● How to complete this task: Copy the listing that follows, line for line, without a single difference.

---*---

Lemma postMiddleware_location_untouched_witness :
  exists c2,
    postMiddleware Whatwg.new_URL (gated (plain_request test_env))
      (respond 302 [("Location", "https://login.example.net/sso")] EmptyString)
    = Returned c2 /\
    Hdr.values (headers (res c2)) "Location"
    = ["https://login.example.net/sso"].
Proof.
  destruct (postMiddleware_location_untouched Whatwg.new_URL
              (gated (plain_request test_env))
              (with_res (gated (plain_request test_env))
                 (mkResponse 302
                    [("Location", "https://login.example.net/sso")]
                    EmptyString))
              (respond 302
                 [("Location", "https://login.example.net/sso")] EmptyString)
              (url_of "https://httpbin.org/test")
              eq_refl eq_refl)
    as (c2 & H & Hv).
  - right. exists "https://login.example.net/sso". split; [reflexivity|].
    right. exists (url_of "https://login.example.net/sso").
    split; vm_compute; reflexivity.
  - exists c2. split; [exact H|]. rewrite Hv. reflexivity.
Defined.
(** The column width of a string is never negative. *)
Definition column_length_nonneg {prim : DisplayPrimitives} : Prop :=
  forall s, 0 <= column_length s.

(** What the drawing of the menu relies on once its window has a line:
    the window holds as many lines as it is high and is at least two
    columns wide, and the first item shown and the number of grid columns
    are not negative. *)
Definition menu_wf (m : Menu) : Prop :=
  let w := menu_win m in
  1 <= line (win_size w) ->
  length (lines w) = Z.to_nat (line (win_size w)) /\ 2 <= column (win_size w) /\
  0 <= first_item m /\ 0 <= columns m.

(** [d'] is [d] but for the info box and the dirty flag. *)
Definition info_changed (d d' : Display) : Prop :=
  exists i b, d' = set_m_dirty (set_m_info d i) b.

(** ** The main window: draw and draw_status (lines 290-368) *)

Definition on_main_win (f : Window -> option Window) (d : Display) : option Display :=
  w ← f (m_window d);
  Some (set_m_window d w).

Section MainWindow.
Context {prim : DisplayPrimitives}.

(** Modelled from the spec: the conversion of a line to a [DisplayCoord]
    is declared in coord.hh, which is not among the sources; the
    coordinate built from a line alone has column 0. *)
Definition coord_of_line (l : Z) : DisplayCoord := mkCoord l 0.

(** [m_window.move_cursor(line_index); m_window.draw(atoms, face)] *)
Definition draw_row (atoms : list DisplayAtom) (face : Face) (line_index : Z) (d : Display)
  : option Display :=
  on_main_win (fun w => Window_draw atoms face
                          (Window_move_cursor (coord_of_line line_index) w)) d.
Lemma soft_start_voltage_mono (cfg : Config) (t1 t2 ramp_time : R) :
  well_formed cfg -> 0 < ramp_time -> t1 <= t2 ->
  V4.soft_start_voltage_func cfg t1 ramp_time
  <= V4.soft_start_voltage_func cfg t2 ramp_time.
Proof.
  intros W Hr H12.
  pose proof (wf_voltage cfg W) as HV.
  pose proof (wf_initial_voltage cfg W) as [Hi0 Hi1].
  set (v0 := SOFT_START_INITIAL_VOLTAGE cfg) in *.
  destruct (Rle_dec t2 ramp_time) as [H2 | H2].
  - rewrite !soft_start_voltage_ramp_form by lra. fold v0.
    pose proof (Rdiv_le_mono t1 t2 ramp_time Hr H12) as Hq.
    apply Rmult_le_compat_l; [lra |]. nra.
  - rewrite (soft_start_voltage_hold cfg t2) by lra.
    destruct (Rle_dec t1 ramp_time) as [H1 | H1].
    + rewrite (soft_start_voltage_ramp_form cfg t1 ramp_time H1). fold v0.
      pose proof (Rdiv_le_1 t1 ramp_time Hr H1) as Hq1.
      set (q := t1 / ramp_time) in *.
      assert (Hmid : (1 - v0) * q <= 1 - v0) by nra.
      nra.
    + rewrite soft_start_voltage_hold by lra. lra.
Qed.

(** The soft-starter voltage ramp starts at the initial fraction of the
    line voltage, never decreases, stays between the initial and the full
    line voltage for [t >= 0], and holds the full line voltage from the
    end of the ramp on. *)
Theorem soft_start_voltage_ramp (cfg : Config) (ramp_time : R) :
  well_formed cfg -> 0 < ramp_time ->
  V4.soft_start_voltage_func cfg 0 ramp_time
    = VOLTAGE cfg * SOFT_START_INITIAL_VOLTAGE cfg /\
  (forall t, ramp_time <= t ->
     V4.soft_start_voltage_func cfg t ramp_time = VOLTAGE cfg) /\
  (forall t, 0 <= t ->
     VOLTAGE cfg * SOFT_START_INITIAL_VOLTAGE cfg
     <= V4.soft_start_voltage_func cfg t ramp_time <= VOLTAGE cfg) /\
  (forall t1 t2, t1 <= t2 ->
     V4.soft_start_voltage_func cfg t1 ramp_time
     <= V4.soft_start_voltage_func cfg t2 ramp_time).
Proof.
  intros W Hr.
  split.
  { rewrite soft_start_voltage_ramp_form by lra. unfold Rdiv. ring. }
  split; [intros t Ht; now apply soft_start_voltage_hold |].
  split; [intros t Ht; now apply soft_start_voltage_bounds |].
  intros t1 t2 H12. now apply soft_start_voltage_mono.
Qed.

Lemma soft_start_voltage_ramp_witness :
  V4.soft_start_voltage_func default_config 0 20
  = VOLTAGE default_config * SOFT_START_INITIAL_VOLTAGE default_config.
Proof.
  refine (proj1 (soft_start_voltage_ramp default_config 20 _ _)).
  - constructor; simpl; lra.
  - lra.
Defined.

(** ** Slip as reported by the three post-processing loops *)

Lemma clipped_percent (x : R) : 0 <= np_clip x 0 1 * 100 <= 100.
Proof. pose proof (np_clip_bounds x). lra. Qed.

---*---

● Output for this task:
Lemma postMiddleware_location_untouched_witness :
  exists c2,
    postMiddleware Whatwg.new_URL (gated (plain_request test_env))
      (respond 302 [("Location", "https://login.example.net/sso")] EmptyString)
    = Returned c2 /\
    Hdr.values (headers (res c2)) "Location"
    = ["https://login.example.net/sso"].
Proof.
  destruct (postMiddleware_location_untouched Whatwg.new_URL
              (gated (plain_request test_env))
              (with_res (gated (plain_request test_env))
                 (mkResponse 302
                    [("Location", "https://login.example.net/sso")]
                    EmptyString))
              (respond 302
                 [("Location", "https://login.example.net/sso")] EmptyString)
              (url_of "https://httpbin.org/test")
              eq_refl eq_refl)
    as (c2 & H & Hv).
  - right. exists "https://login.example.net/sso". split; [reflexivity|].
    right. exists (url_of "https://login.example.net/sso").
    split; vm_compute; reflexivity.
  - exists c2. split; [exact H|]. rewrite Hv. reflexivity.
Defined.
(** The column width of a string is never negative. *)
Definition column_length_nonneg {prim : DisplayPrimitives} : Prop :=
  forall s, 0 <= column_length s.

(** What the drawing of the menu relies on once its window has a line:
    the window holds as many lines as it is high and is at least two
    columns wide, and the first item shown and the number of grid columns
    are not negative. *)
Definition menu_wf (m : Menu) : Prop :=
  let w := menu_win m in
  1 <= line (win_size w) ->
  length (lines w) = Z.to_nat (line (win_size w)) /\ 2 <= column (win_size w) /\
  0 <= first_item m /\ 0 <= columns m.

(** [d'] is [d] but for the info box and the dirty flag. *)
Definition info_changed (d d' : Display) : Prop :=
  exists i b, d' = set_m_dirty (set_m_info d i) b.

(** ** The main window: draw and draw_status (lines 290-368) *)

Definition on_main_win (f : Window -> option Window) (d : Display) : option Display :=
  w ← f (m_window d);
  Some (set_m_window d w).

Section MainWindow.
Context {prim : DisplayPrimitives}.

(** Modelled from the spec: the conversion of a line to a [DisplayCoord]
    is declared in coord.hh, which is not among the sources; the
    coordinate built from a line alone has column 0. *)
Definition coord_of_line (l : Z) : DisplayCoord := mkCoord l 0.

(** [m_window.move_cursor(line_index); m_window.draw(atoms, face)] *)
Definition draw_row (atoms : list DisplayAtom) (face : Face) (line_index : Z) (d : Display)
  : option Display :=
  on_main_win (fun w => Window_draw atoms face
                          (Window_move_cursor (coord_of_line line_index) w)) d.
Lemma soft_start_voltage_mono (cfg : Config) (t1 t2 ramp_time : R) :
  well_formed cfg -> 0 < ramp_time -> t1 <= t2 ->
  V4.soft_start_voltage_func cfg t1 ramp_time
  <= V4.soft_start_voltage_func cfg t2 ramp_time.
Proof.
  intros W Hr H12.
  pose proof (wf_voltage cfg W) as HV.
  pose proof (wf_initial_voltage cfg W) as [Hi0 Hi1].
  set (v0 := SOFT_START_INITIAL_VOLTAGE cfg) in *.
  destruct (Rle_dec t2 ramp_time) as [H2 | H2].
  - rewrite !soft_start_voltage_ramp_form by lra. fold v0.
    pose proof (Rdiv_le_mono t1 t2 ramp_time Hr H12) as Hq.
    apply Rmult_le_compat_l; [lra |]. nra.
  - rewrite (soft_start_voltage_hold cfg t2) by lra.
    destruct (Rle_dec t1 ramp_time) as [H1 | H1].
    + rewrite (soft_start_voltage_ramp_form cfg t1 ramp_time H1). fold v0.
      pose proof (Rdiv_le_1 t1 ramp_time Hr H1) as Hq1.
      set (q := t1 / ramp_time) in *.
      assert (Hmid : (1 - v0) * q <= 1 - v0) by nra.
      nra.
    + rewrite soft_start_voltage_hold by lra. lra.
Qed.

(** The soft-starter voltage ramp starts at the initial fraction of the
    line voltage, never decreases, stays between the initial and the full
    line voltage for [t >= 0], and holds the full line voltage from the
    end of the ramp on. *)
Theorem soft_start_voltage_ramp (cfg : Config) (ramp_time : R) :
  well_formed cfg -> 0 < ramp_time ->
  V4.soft_start_voltage_func cfg 0 ramp_time
    = VOLTAGE cfg * SOFT_START_INITIAL_VOLTAGE cfg /\
  (forall t, ramp_time <= t ->
     V4.soft_start_voltage_func cfg t ramp_time = VOLTAGE cfg) /\
  (forall t, 0 <= t ->
     VOLTAGE cfg * SOFT_START_INITIAL_VOLTAGE cfg
     <= V4.soft_start_voltage_func cfg t ramp_time <= VOLTAGE cfg) /\
  (forall t1 t2, t1 <= t2 ->
     V4.soft_start_voltage_func cfg t1 ramp_time
     <= V4.soft_start_voltage_func cfg t2 ramp_time).
Proof.
  intros W Hr.
  split.
  { rewrite soft_start_voltage_ramp_form by lra. unfold Rdiv. ring. }
  split; [intros t Ht; now apply soft_start_voltage_hold |].
  split; [intros t Ht; now apply soft_start_voltage_bounds |].
  intros t1 t2 H12. now apply soft_start_voltage_mono.
Qed.

Lemma soft_start_voltage_ramp_witness :
  V4.soft_start_voltage_func default_config 0 20
  = VOLTAGE default_config * SOFT_START_INITIAL_VOLTAGE default_config.
Proof.
  refine (proj1 (soft_start_voltage_ramp default_config 20 _ _)).
  - constructor; simpl; lra.
  - lra.
Defined.

(** ** Slip as reported by the three post-processing loops *)

Lemma clipped_percent (x : R) : 0 <= np_clip x 0 1 * 100 <= 100.
Proof. pose proof (np_clip_bounds x). lra. Qed.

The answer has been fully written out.